The conventional notion of ML involves training an algorithm to automatically discover patterns, signals, or structures that may be hidden in huge databases and whose exact nature is unknown and therefore cannot be explicitly programmed. This field may face two major drawbacks: the need for a significant volume of (labelled) expensive to acquire data and limitations for extrapolating (making predictions beyond scenarios contained in the trained data difficult).

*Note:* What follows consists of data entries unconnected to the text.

(* ===== verification/Popen.v ===== *)
(** * Capturing a command's output, and formatted allocation

    [equus_portable.c], lines 21-50 and 63-90: the replacement for [asprintf] on
    Windows, and [equus_popen_capture], which reads a command's output through
    [popen] and [fgets].  The command and [vsnprintf] are parameters. *)

From S2P Require Import Prelude CString Heap Lua.
Open Scope Z_scope.

(** ** [equus_vasprintf] *)

(** [text] is what the format gives, [None] when [vsnprintf] fails.  The first
    call's result is kept in a [size_t], so the test for an error never holds. *)
Definition equus_vasprintf (malloc_fails : bool) (text : option bytes) : C (heap bytes) (Z * ptr) :=
  let rv := match text with Some t => Z.of_nat (length t) | None => -1 end in
  let sz := u32 rv in
  if decide (sz < 0) then ret (i32 sz, None)
  else if malloc_fails then ret (-1, None)
  else
    let n := u32 (sz + 1) in
    let! p := malloc (replicate (Z.to_nat n) NUL) in
    match text with
    | Some t =>
        (if decide (0 < n) then store p (take (Z.to_nat n - 1) t ++ [NUL]) else ret tt) ;;;
        ret (i32 rv, p)
    | None => ret (-1, p)
    end.

Definition equus_asprintf (malloc_fails : bool) (text : option bytes) : C (heap bytes) (Z * ptr) :=
  let! rv := equus_vasprintf malloc_fails text in ret rv.

(** ** [equus_popen_capture] *)

Record state : Type := State {
  L : lua;
  pipes : heap (bytes * Z)       (** output still to be read, status of the command *)
}.

Definition with_L (l : lua) (s : state) : state := State l (pipes s).
Definition with_pipes (p : heap (bytes * Z)) (s : state) : state := State (L s) p.
Definition on_L {A} (m : C lua A) : C state A := zoom L with_L m.
Definition on_pipes {A} (m : C (heap (bytes * Z)) A) : C state A := zoom pipes with_pipes m.

(** [sizeof(psBuffer)]. *)
Definition psBuffer : nat := Eval vm_compute in Z.to_nat 4096.

Section Popen.
(** What running a command with a mode gives, if it can be run: its output and
    what [pclose] returns. *)
Variable run_command : bytes -> bytes -> option (bytes * Z).

Definition popen (cmd mode : bytes) : C state ptr :=
  match run_command cmd mode with
  | None => ret None
  | Some r => on_pipes (malloc r)
  end.

Definition pipe_fgets (p : ptr) : C state (option bytes) :=
  let! '(out, st) := on_pipes (load p) in
  match fgets psBuffer out with
  | None => ret None
  | Some (l, r) => on_pipes (store p (r, st)) ;;; ret (Some l)
  end.

Definition pclose (p : ptr) : C state Z :=
  let! '(_, st) := on_pipes (load p) in
  on_pipes (free p) ;;;
  ret st.

Definition equus_popen_capture : C state Z :=
  let! cmd := on_L (luaL_checkstring 1) in
  let! pPipe := popen (cstr cmd) (b:"rt") in
  match pPipe with
  | None => luaL_error (b:"error calling popen")
  | Some _ =>
      on_L (lua_pushlstring []) ;;;
      let! '(out, _) := on_pipes (load pPipe) in
      loop (S (length out)) (fun _ : unit =>
        let! l := pipe_fgets pPipe in
        match l with
        | Some buf =>
            on_L (lua_pushlstring (cstr buf)) ;;;
            on_L lua_concat2 ;;;
            ret (inl tt)
        | None => ret (inr tt)
        end) tt ;;;
      let! st := pclose pPipe in
      if decide (st = -1) then luaL_error (b:"error closing pipe")
      else
        on_L (lua_pushinteger st) ;;;
        ret 2
  end.

#[local] Arguments fgets : simpl never.
#[local] Arguments psBuffer : simpl never.
#[local] Arguments fgets_all : simpl never.

Ltac pipe_step := unfold on_L, on_pipes, lua_pushlstring, lua_pushinteger, push; wp_simpl.

(** Lines are taken whole up to 4095 characters; what follows a NUL in one is lost. *)
Definition captured (out : bytes) : bytes :=
  concat (cstr <$> fgets_all (S (length out)) psBuffer out).

Lemma psBuffer_large : (1 < psBuffer)%nat.
Proof. unfold psBuffer. lia. Qed.

Lemma capture_loop p st0 st H out : forall fuel acc s,
  owns (pipes s) ((p, (out, st0)) :: H) -> stack (L s) = LString acc :: st -> (length out < fuel)%nat ->
  wp (loop fuel (fun _ : unit =>
        let! l := pipe_fgets (Some p) in
        match l with
        | Some buf =>
            on_L (lua_pushlstring (cstr buf)) ;;;
            on_L lua_concat2 ;;;
            ret (inl tt)
        | None => ret (inr tt)
        end) tt)
     (fun o s' => o = Ok tt /\ stack (L s') = LString (acc ++ captured out) :: st /\
        exists r, owns (pipes s') ((p, (r, st0)) :: H)) s.
Proof.
  intros fuel. revert out. induction fuel as [|fuel IH]; intros out acc s Ho Hst Hf; [lia|].
  rewrite loop_S. wp_simpl. unfold pipe_fgets. pipe_step.
  eapply wp_load; [exact Ho|in_blocks|]. cbn. wp_simpl.
  destruct (fgets psBuffer out) as [[l r]|] eqn:E.
  - destruct (fgets_progress _ _ _ _ psBuffer_large E) as (Hout & Hr & _). pipe_step.
    eapply wp_store; [exact Ho|]. intros h Hh. cbn. pipe_step.
    unfold lua_concat2, pop1, push. wp_simpl. rewrite Hst. wp_simpl.
    eapply wp_mono; [eapply (IH r (acc ++ cstr l)); [exact Hh|done|lia]|].
    intros o s' (-> & Hs' & Hp). split; [done|]. split; [|done]. rewrite Hs'. f_equal. f_equal.
    unfold captured. rewrite <- app_assoc. f_equal. change (fgets_all (S (length out)) psBuffer out)
      with (match fgets psBuffer out with
            | Some (l, r) => l :: fgets_all (length out) psBuffer r | None => [] end).
    rewrite E. cbn. f_equal. f_equal. f_equal. apply fgets_all_fuel; [apply psBuffer_large|lia|lia].
  - wp_simpl. split; [done|]. split; [|by exists out]. destruct out; [|done].
    change (captured []) with (@nil ascii). by rewrite app_nil_r.
Qed.

Lemma captured_no_nul out : no_nul out -> captured out = out.
Proof.
  intros Hn. unfold captured.
  assert (concat (fgets_all (S (length out)) psBuffer out) = out) as E
    by (apply fgets_all_concat; [apply psBuffer_large|lia]).
  rewrite concat_cstr by by rewrite E. exact E.
Qed.

Lemma wp_popen_capture cmd out st H s :
  stack (L s) = [LString cmd] -> owns (pipes s) H ->
  run_command (cstr cmd) (b:"rt") = Some (out, st) ->
  wp equus_popen_capture (fun o s' => owns (pipes s') H /\
    if decide (st = -1) then o = Stop (LuaError "error closing pipe")
    else o = Ok 2 /\ stack (L s') = [LNumber st; LString (captured out); LString cmd]) s.
Proof.
  intros Hst Ho Hr. unfold equus_popen_capture, popen. pipe_step.
  rewrite (wp_checkstring 1 cmd) by (exists 0%nat; by rewrite Hst). cbn. wp_simpl. rewrite Hr.
  pipe_step. eapply wp_malloc; [exact Ho|]. intros p h Hh. cbn. pipe_step.
  eapply wp_load; [exact Hh|in_blocks|]. cbn. wp_simpl.
  eapply wp_mono; [eapply (capture_loop p st (stack (L s)) H out); [exact Hh|done|lia]|].
  intros o s' (-> & Hs' & r & Hp). cbn. unfold pclose. pipe_step.
  eapply wp_load; [exact Hp|in_blocks|]. cbn. pipe_step.
  eapply wp_free; [exact Hp|]. intros h2 Hh2. cbn. pipe_step.
  case_decide; [unfold luaL_error; by wp_simpl|]. pipe_step. split; [done|].
  split; [done|]. by rewrite Hs', Hst.
Qed.

(** ** Properties *)

(** C32: capturing a command's output. When the command runs, the pipe is closed on
    every path; the results are everything the command wrote and its status when
    what it wrote has no NUL, and a Lua error is raised when closing fails. (In
    general, what follows a NUL inside one line is lost.) *)
Theorem popen_capture_spec (s : state) (H : list (positive * (bytes * Z))) (cmd out : bytes) (st : Z) :
  stack (L s) = [LString cmd] -> owns (pipes s) H ->
  run_command (cstr cmd) (b:"rt") = Some (out, st) -> no_nul out ->
  exists o s', equus_popen_capture s = (o, s') /\ owns (pipes s') H /\
    if decide (st = -1) then o = Stop (LuaError "error closing pipe")
    else o = Ok 2 /\ stack (L s') = [LNumber st; LString out; LString cmd].
Proof.
  intros Hst Ho Hr Hn. apply wp_run. eapply wp_mono; [by eapply wp_popen_capture|].
  intros o s' H1. rewrite captured_no_nul in H1 by done. exact H1.
Qed.
End Popen.

Definition run0 (cmd mode : bytes) : option (bytes * Z) :=
  Some (b:"a" ++ [LF] ++ b:"bc", 256).

Lemma popen_capture_spec_witness :
  exists o s', equus_popen_capture run0 (State (with_stack [LString (b:"ls")] new_state) empty_heap) = (o, s') /\
    owns (pipes s') [] /\ o = Ok 2 /\
    stack (L s') = [LNumber 256; LString (b:"a" ++ [LF] ++ b:"bc"); LString (b:"ls")].
Proof.
  apply (popen_capture_spec run0 (State (with_stack [LString (b:"ls")] new_state) empty_heap) []
    (b:"ls") (b:"a" ++ [LF] ++ b:"bc") 256); [done|apply owns_empty|done|by_decide].
Defined.

(** [equus_asprintf] stores exactly the formatted text and its NUL in a block of
    its own and returns its length; when formatting fails it returns -1 with an
    empty block allocated and handed to the caller, the early return being dead. *)
Theorem asprintf_spec (h : heap bytes) (X : list (positive * bytes)) (text : option bytes) :
  owns h X -> (forall t, text = Some t -> Z.of_nat (length t) < 2 ^ 31 - 1) ->
  exists l h', equus_asprintf false text h =
    (Ok (match text with Some t => Z.of_nat (length t) | None => -1 end, Some l), h') /\
    owns h' ((l, match text with Some t => t ++ [NUL] | None => [] end) :: X).
Proof.
  intros Ho Ht. enough (wp (equus_asprintf false text) (fun o h' => exists l,
    o = Ok (match text with Some t => Z.of_nat (length t) | None => -1 end, Some l) /\
    owns h' ((l, match text with Some t => t ++ [NUL] | None => [] end) :: X)) h) as H.
  { unfold wp in H. destruct (equus_asprintf false text h) as [o h']; cbn in H.
    destruct H as (l & -> & H). by exists l, h'. }
  unfold equus_asprintf, equus_vasprintf. wp_simpl.
  rewrite decide_False by (pose proof (u32_range (match text with Some t => Z.of_nat (length t) | None => -1 end)); lia).
  destruct text as [t|].
  - specialize (Ht t eq_refl). rewrite (u32_small (Z.of_nat (length t))) by lia.
    rewrite (u32_small (Z.of_nat (length t) + 1)) by lia. wp_simpl.
    eapply wp_malloc; [exact Ho|]. intros l h1 H1. cbn. rewrite decide_True by lia. wp_simpl.
    eapply wp_store; [exact H1|]. intros h2 H2. cbn. wp_simpl. exists l.
    rewrite i32_small by lia. split; [done|].
    replace (Z.to_nat (Z.of_nat (length t) + 1) - 1)%nat with (length t) in H2 by lia.
    by rewrite firstn_all in H2.
  - wp_simpl. eapply wp_malloc; [exact Ho|]. intros l h1 H1. cbn. wp_simpl. by exists l.
Qed.

Lemma asprintf_spec_witness :
  exists l h', equus_asprintf false (Some (b:"http://h/")) empty_heap = (Ok (9, Some l), h') /\
    owns h' [(l, b:"http://h/" ++ [NUL])].
Proof.
  apply (asprintf_spec empty_heap [] (Some (b:"http://h/")) owns_empty).
  intros t Ht. apply (inj Some) in Ht. subst t. by_decide.
Defined.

Considering that an algorithm’s predictive ability is a learning skill, current challenges must be addressed to improve the analytical and predictive capacity of Scientific ML algorithms, for example, to maximize its impact in applications of renewable energy. References [1-5] illustrate recent advances in Scientific Machine Learning in different areas of engineering and computer science.

References:

[*] https://www.coppe.ufrj.br/pt-br/planeta-coppe-noticias/noticias/coppe-e-sociedade-especialistas-debatem-os-reflexos-da-inteligencia

[1] Baker, Nathan, Steven L. Brunton, J. Nathan Kutz, Krithika Manohar, Aleksandr Y. Aravkin, Kristi Morgansen, Jennifer Klemisch, Nicholas Goebel, James Buttrick, Jeffrey Poskin, Agnes Blom-Schieber, Thomas Hogan, Darren McDonaldAlexander, Frank, Bremer, Timo, Hagberg, Aric, Kevrekidis, Yannis, Najm, Habib, Parashar, Manish, Patra, Abani, Sethian, James, Wild, Stefan, Willcox, Karen, and Lee, Steven. Workshop Report on Basic Research Needs for Scientific Machine Learning: Core Technologies for Artificial Intelligence. United States: N. p., 2019. Web. doi:10.2172/1478744.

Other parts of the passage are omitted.